お題:深夜のコンビニ
突然、肉まんが食べたくなった。もう、それはそれは究極な欲求で、九時頃に思いつき、我慢しようと悩んだ末、まもなく二十三時を迎えそうだというのに家を出た。どうしても、今日のうちにあのほかほかを感じたい。外は寒くてアホだなあと思う自分もいるのだけど、肉まんへの欲求には勝てなかった。
近所のコンビニへは五分も歩けば着く。暗闇の中に光り輝いているコンビニの明かりは安心する。二十四時間営業への安心感。心強い。夕飯からかなり時間も経っているし、口もお腹も肉まんを求めていた。

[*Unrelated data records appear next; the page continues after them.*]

(* ===== verification/IgdFacts.v ===== *)
(** * Port forwarding: leases and their renewal *)

From S2P Require Import Prelude Std Foreign WireTypes Errors ConfigTypes Prog ProgFacts Effects.
From S2P Require Import Igd.

Local Open Scope Z_scope.
Local Open Scope prog_scope.

Section IgdFacts.
Context {F : Foreign}.

(** The lease in seconds that the gateway is asked for. *)
Definition lease_of (d : Duration) : Z := Z.min (secs d) u32_MAX.

Lemma cap_lease_secs d : Duration_wf d -> secs (cap_lease d) = lease_of d.
Proof.
  intros [_ Hn]. unfold cap_lease, Duration_min, Duration_le, lease_of, from_secs.
  cbn [secs nanos]. destruct (Z.ltb_spec (secs d) u32_MAX); [lia|].
  destruct (Z.ltb_spec u32_MAX (secs d)); [cbn [secs]; lia|].
  destruct (Z.leb_spec (nanos d) 0); cbn [secs]; lia.
Qed.

(** The cast to [u32] loses nothing, for any duration. *)
Lemma lease_lossless d : Duration_wf d -> as_u32 (as_secs (cap_lease d)) = lease_of d.
Proof.
  intros Hd. unfold as_u32, as_secs. rewrite cap_lease_secs by done.
  destruct Hd as [[Hd _] _]. apply Z.mod_small. unfold lease_of, u32_MAX. lia.
Qed.

(** The trace of a successful [forward_port]. *)
Definition forwarding gateway (ext_port : Z) (la : SocketAddrV4) (d : Duration) rx :
    list (event ev) :=
  [Ev SearchGateway (Ok gateway);
   Ev (GatewayAddPort gateway ext_port la (lease_of d) "MaidSafe.net") (Ok tt);
   Ev (Spawn (RenewPortPeriodically ext_port (V4 la) (cap_lease d) (lease_of d) rx)) tt].

Lemma add_port_runs ext_port local lease tr r :
  runs (add_port ext_port local lease) tr (Done r) ->
  match local with
  | V4 la =>
      (exists e, tr = [Ev SearchGateway (Err e)] /\ r = Err (IgdError_Search e))
      \/ exists gateway a, tr = [Ev SearchGateway (Ok gateway);
                                 Ev (GatewayAddPort gateway ext_port la lease "MaidSafe.net") a]
           /\ r = map_err from a
  | V6 _ =>
      exists a, tr = [Ev SearchGateway a]
        /\ r = match a with Ok _ => Err IgdError_NotSupported | Err e => Err (IgdError_Search e) end
  end.
Proof.
  unfold add_port. intros H.
  apply runs_try_done in H as [(gw & t1 & t2 & -> & H1 & H)|(e & H1 & ->)]; apply runs_call_done in H1 as ->.
  - destruct local as [la|la].
    + right. apply runs_try_done in H as [([] & t3 & t4 & -> & H1 & H)|(e & H1 & ->)];
        apply runs_call_done in H1 as ->.
      * apply runs_ret_done in H as [-> ->]. by exists gw, (Ok tt).
      * by exists gw, (Err e).
    + apply runs_ret_done in H as [-> ->]. by exists (Ok gw).
  - destruct local as [la|la]; [left; eauto|]. by exists (Err e).
Qed.

(** C33: a successful [forward_port] mapped the external port to the local IPv4 address
    for the requested number of seconds, at most [u32::MAX], and started one renewal
    task with the same lease; a failed one started none. IPv6 is never mapped. *)
Theorem forward_port_runs ext_port local d rx tr r :
  Duration_wf d ->
  runs (igd_forward_port ext_port local d rx) tr (Done r) ->
  match r with
  | Ok _ => exists gateway la, local = V4 la /\ tr = forwarding gateway ext_port la d rx
  | Err e =>
      (forall t, Ev (Spawn t) tt ∉ tr)
      /\ match local with
         | V4 _ => e <> IgdError_NotSupported
         | V6 _ => exists a, tr = [Ev SearchGateway a] /\ (is_ok a = true -> e = IgdError_NotSupported)
         end
  end.
Proof.
  intros Hd. unfold igd_forward_port. rewrite lease_lossless by done. intros H.
  apply runs_try_done in H as [([] & t1 & t2 & -> & H1 & H)|(e & H1 & ->)]; apply add_port_runs in H1.
  - destruct local as [la|la]; [|by destruct H1 as ([g|e] & _ & ?)].
    destruct H1 as [(e & _ & ?)|(g & [[]|e] & -> & ?)]; [done| |done].
    apply runs_bind_done in H as ([] & t3 & t4 & -> & H2 & H). apply runs_call_done in H2 as ->.
    apply runs_ret_done in H as [-> ->]. by exists g, la.
  - destruct local as [la|la].
    + destruct H1 as [(e' & -> & He)|(g & [u|e'] & -> & He)]; simplify_eq/=; (split; [|done]);
        intros t Ht; repeat (apply elem_of_cons in Ht as [Ht|Ht]; [done|]); by apply not_elem_of_nil in Ht.
    + destruct H1 as ([g|e'] & -> & He); simplify_eq/=; (split; [|by eexists]);
        intros t Ht; repeat (apply elem_of_cons in Ht as [Ht|Ht]; [done|]); by apply not_elem_of_nil in Ht.
Qed.

(** A lease interval below a second is rounded down to a lease of zero, which
    asks the gateway for a mapping without a time limit. *)
Lemma subsecond_lease ext_port la d rx :
  Duration_wf d -> secs d = 0 ->
  lease_of d = 0 /\ forall gateway, runs (igd_forward_port ext_port (V4 la) d rx)
    (forwarding gateway ext_port la d rx) (Done (Ok tt)).
Proof.
  intros Hd Hs. split; [unfold lease_of, u32_MAX; lia|]. intros gateway.
  unfold igd_forward_port. rewrite lease_lossless by done.
  apply runs_try_done. left. eexists tt, [_; _], [_]. split; [done|]. split.
  - apply runs_try_done. left. eexists gateway, [_], [_]. split_and!; [done|by apply runs_call_done|].
    apply runs_try_done. left. eexists tt, [_], []. split_and!; [done|by apply runs_call_done|].
    by apply runs_ret_done.
  - apply runs_bind_done. eexists tt, [_], []. split_and!; [done|by apply runs_call_done|].
    by apply runs_ret_done.
Qed.

(** ** The renewal task *)

Section Renewal.
Context (ext_port : Z) (local : SocketAddr) (period : Duration) (lease : Z) (rx : TerminationRx).

Definition event_terminates (v : event ev) : Prop :=
  match v with
  | Ev e x =>
      match e in ev T return T -> Prop with
      | TryRecvTermination _ => fun a => a <> Err broadcast_Empty
      | _ => fun _ => False
      end x
  end.

(** [+1] for a tick of the timer, [-1] for a mapping request. *)
Definition event_balance (v : event ev) : Z :=
  match v with
  | Ev e _ => match e with Tick _ => 1 | GatewayAddPort _ _ _ _ _ => -1 | _ => 0 end
  end.

Definition balance (tr : list (event ev)) : Z := foldr (fun v b => event_balance v + b) 0 tr.

Lemma balance_app t1 t2 : balance (t1 ++ t2) = balance t1 + balance t2.
Proof. unfold balance. induction t1 as [|v t1 IH]; cbn in *; lia. Qed.

Lemma renew_port_ok tr o :
  runs (renew_port ext_port local lease) tr o ->
  -1 <= balance tr /\ Forall (fun v => ~ event_terminates v) tr.
Proof.
  intros Hr. split.
  - unfold renew_port in Hr. apply runs_bind in Hr as [(a & t1 & t2 & -> & H1 & H2)|(h & -> & H1)].
    + apply runs_call_done in H1 as ->. rewrite balance_app. cbn -[balance].
      assert (-1 <= balance t2); [|cbn; lia].
      destruct a as [g|e]; [|by destruct H2 as [-> _]]. destruct local as [la|la]; [|by destruct H2 as [-> _]].
      apply runs_bind in H2 as [(b & t3 & t4 & -> & H3 & H4)|(h & -> & H3)].
      * apply runs_call_done in H3 as ->. assert (t4 = []) as -> by (destruct b; by destruct H4). done.
      * by apply runs_call in H3 as [[-> _]|(b & -> & _)].
    + by apply runs_call in H1 as [[-> _]|(a & -> & _)].
  - revert tr o Hr. change (only (fun v => ~ event_terminates v) (renew_port ext_port local lease)).
    unfold renew_port. repeat (only_step || tauto).
Qed.

(** One round: a tick, the check for termination, and at most one renewal. *)
Lemma renewal_round t (o : outcome (unit + unit)) :
  runs (renew_step ext_port local period lease rx) t o ->
  0 <= balance t /\ final event_terminates t
  /\ (forall u, o = Done (inl u) -> Forall (fun v => ~ event_terminates v) t)
  /\ (forall u, o = Done (inr u) ->
        exists t' a, t = t' ++ [Ev (TryRecvTermination rx) a] /\ a <> Err broadcast_Empty).
Proof.
  intros [([] & t1 & t2 & -> & H1 & H2)|(h & -> & H1)]%runs_bind.
  2: { apply runs_call in H1 as [[-> _]|([] & -> & _)]; (split_and!; [done| |done..]);
       [by apply final_none|apply final_one]. }
  apply runs_call_done in H1 as ->. rewrite balance_app.
  apply runs_bind in H2 as [(r & t3 & t4 & -> & H3 & H4)|(h & -> & H3)].
  2: { apply runs_call in H3 as [[-> _]|(a & -> & _)]; (split_and!; [done| |done..]);
       [apply final_one|]. apply (final_app _ [_]); [apply Forall_singleton; tauto|apply final_one]. }
  apply runs_call_done in H3 as ->. rewrite balance_app.
  assert (r = Err broadcast_Empty \/ r <> Err broadcast_Empty) as [->|Hne]
    by (destruct r as [u|[]]; [right|left|right|right]; done).
  - apply runs_bind in H4 as [(r & t5 & t6 & -> & H5 & H6)|(h & -> & H5)];
      apply renew_port_ok in H5 as [Hb Ht].
    + destruct H6 as [-> Ho]. rewrite app_nil_r. cbn [balance foldr event_balance].
      assert (Forall (fun v => ~ event_terminates v)
        ([Ev (Tick period) tt] ++ [Ev (TryRecvTermination rx) (Err broadcast_Empty)] ++ t5)) as HF.
      { constructor; [tauto|]. constructor; [cbn; tauto|done]. }
      split_and!; [lia|by apply final_none|done|]. intros u ->. by destruct Ho.
    + cbn [balance foldr event_balance]. split_and!; [lia| |done..].
      apply final_none. constructor; [tauto|]. constructor; [cbn; tauto|done].
  - assert (t4 = [] /\ forall u, o <> Done (inl u)) as [-> Ho]
      by (destruct r as [u|[]]; (try done); destruct H4 as [-> Ho]; (split; [done|]); intros u' ->; by destruct Ho).
    cbn [balance foldr event_balance]. split_and!; [lia| | |].
    + apply (final_app _ [_]); [apply Forall_singleton; tauto|apply final_one].
    + intros u ->. by destruct (Ho u).
    + intros u _. by exists [Ev (Tick period) tt], r.
Qed.

(** C34: the renewal task makes at most one mapping request per period of its timer,
    does nothing more once it saw the termination message or the end of the channel,
    and returns only then: failed renewals do not end it. *)
Theorem renewal_stops tr o :
  runs (renew_port_periodically ext_port local period lease rx) tr o ->
  0 <= balance tr /\ final event_terminates tr
  /\ (o = Done tt ->
      exists tr' a, tr = tr' ++ [Ev (TryRecvTermination rx) a] /\ a <> Err broadcast_Empty).
Proof.
  unfold renew_port_periodically. destruct (Duration_zero period).
  { intros [-> [->| ->]]; (split_and!; [done|by apply final_none|done]). }
  intros Hr%runs_loop. set (u := tt) in Hr at 1. clearbody u.
  induction Hr as [u0 u1 t1 t2 o H1 _ (IHb & IHf & IHd)|u0 b t H1|u0 h t H1];
    apply renewal_round in H1 as (Hb & Hf & Hc & Hd).
  - rewrite balance_app. split_and!; [lia|by eapply final_app, IHf; eapply Hc|].
    intros Ho. destruct (IHd Ho) as (t' & a & -> & Ha). exists (t1 ++ t'), a. by rewrite app_assoc.
  - split_and!; [done..|]. intros _. by eapply Hd.
  - by split_and!.
Qed.

(** With a zero lease interval the renewal task panics before its first renewal. *)
Lemma zero_lease_panics :
  Duration_zero period = true ->
  runs (renew_port_periodically ext_port local period lease rx) [] (Halt Faulted)
  /\ forall tr o, runs (renew_port_periodically ext_port local period lease rx) tr o ->
       tr = [] /\ o <> Done tt.
Proof.
  intros Hz. unfold renew_port_periodically. rewrite Hz. split; [cbn; auto|].
  intros tr o [-> [->| ->]]; done.
Qed.

End Renewal.
End IgdFacts.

なのに、肉まんが置かれていなかった。肉まんが、というより肉まんが入れられる保温ケースが既に片付けられ、暗くなっているのだ。そんなことあるの⁉ と驚いたが、普段もそうだった。唐揚げだって、夜中には食べられないじゃないか。なぜそんな簡単なことを忘れていたのだろう。レジの前で呆然と立ち尽くし、わざわざ着替えて家を出てきた意味を頭の中で探した。
「こんな時間に何してんだよ」
振り向けば、何故かそこには荒船がいた。
「そっちこそ!」
目的を失い、わたしの方こそ今ここで自分が何をしているのか知りたかった。
「俺はボーダーの帰り」
「こんな時間に? 大変なんだね、ボーダーって」
「まあ、こんなに遅くなることは滅多にないけど」
荒船は帰り道と言うだけあり、弁当やらの棚を物色している。けれどこの時間、おにぎりなどはほぼない。
「……わたしさぁ、肉まん食べたかったんだよね」
「こんな時間に売ってねーだろ」
「そうなんだけど、いま食べたいんだよね」
「無茶言うな」
荒船にこんなことを言っても仕方ないことは分かっていた。でもこんな深夜に会えたのだから、何か解決策を見出してくれるかもしれないと、期待してもいいじゃないか。
荒船はわたしのことを半分無視して今度は冷凍庫の棚へと向かう。欲しいものが特にないわたしもついて行く。何も買わないで帰るの、せっかく来たというのにもったいないし、何かしら買って帰りたいが、何がいいだろう。
「肉まん、あるじゃん」
「え?」
冷凍庫の中を指さして、荒船はつぶやく。どういうことかと覗き込むけど、ガラスの扉が曇っていてよく見えない。そう思っていれば荒船が扉を開けて、ちゃんぽんの袋を手に取っている。ちょっとした惣菜コーナーを順に目で追っていたら、おいしそうな写真が付いたパッケージがそこにはあった。
「荒船天才!」
「そうだな」
にやりと笑う顔はすこしむかつくけどかっこいい。こういう時否定しないのもむかつくけどかっこいい。こんな深夜のコンビニで会えてうれしい。食べたかった肉まんを見つけてくれてうれしい。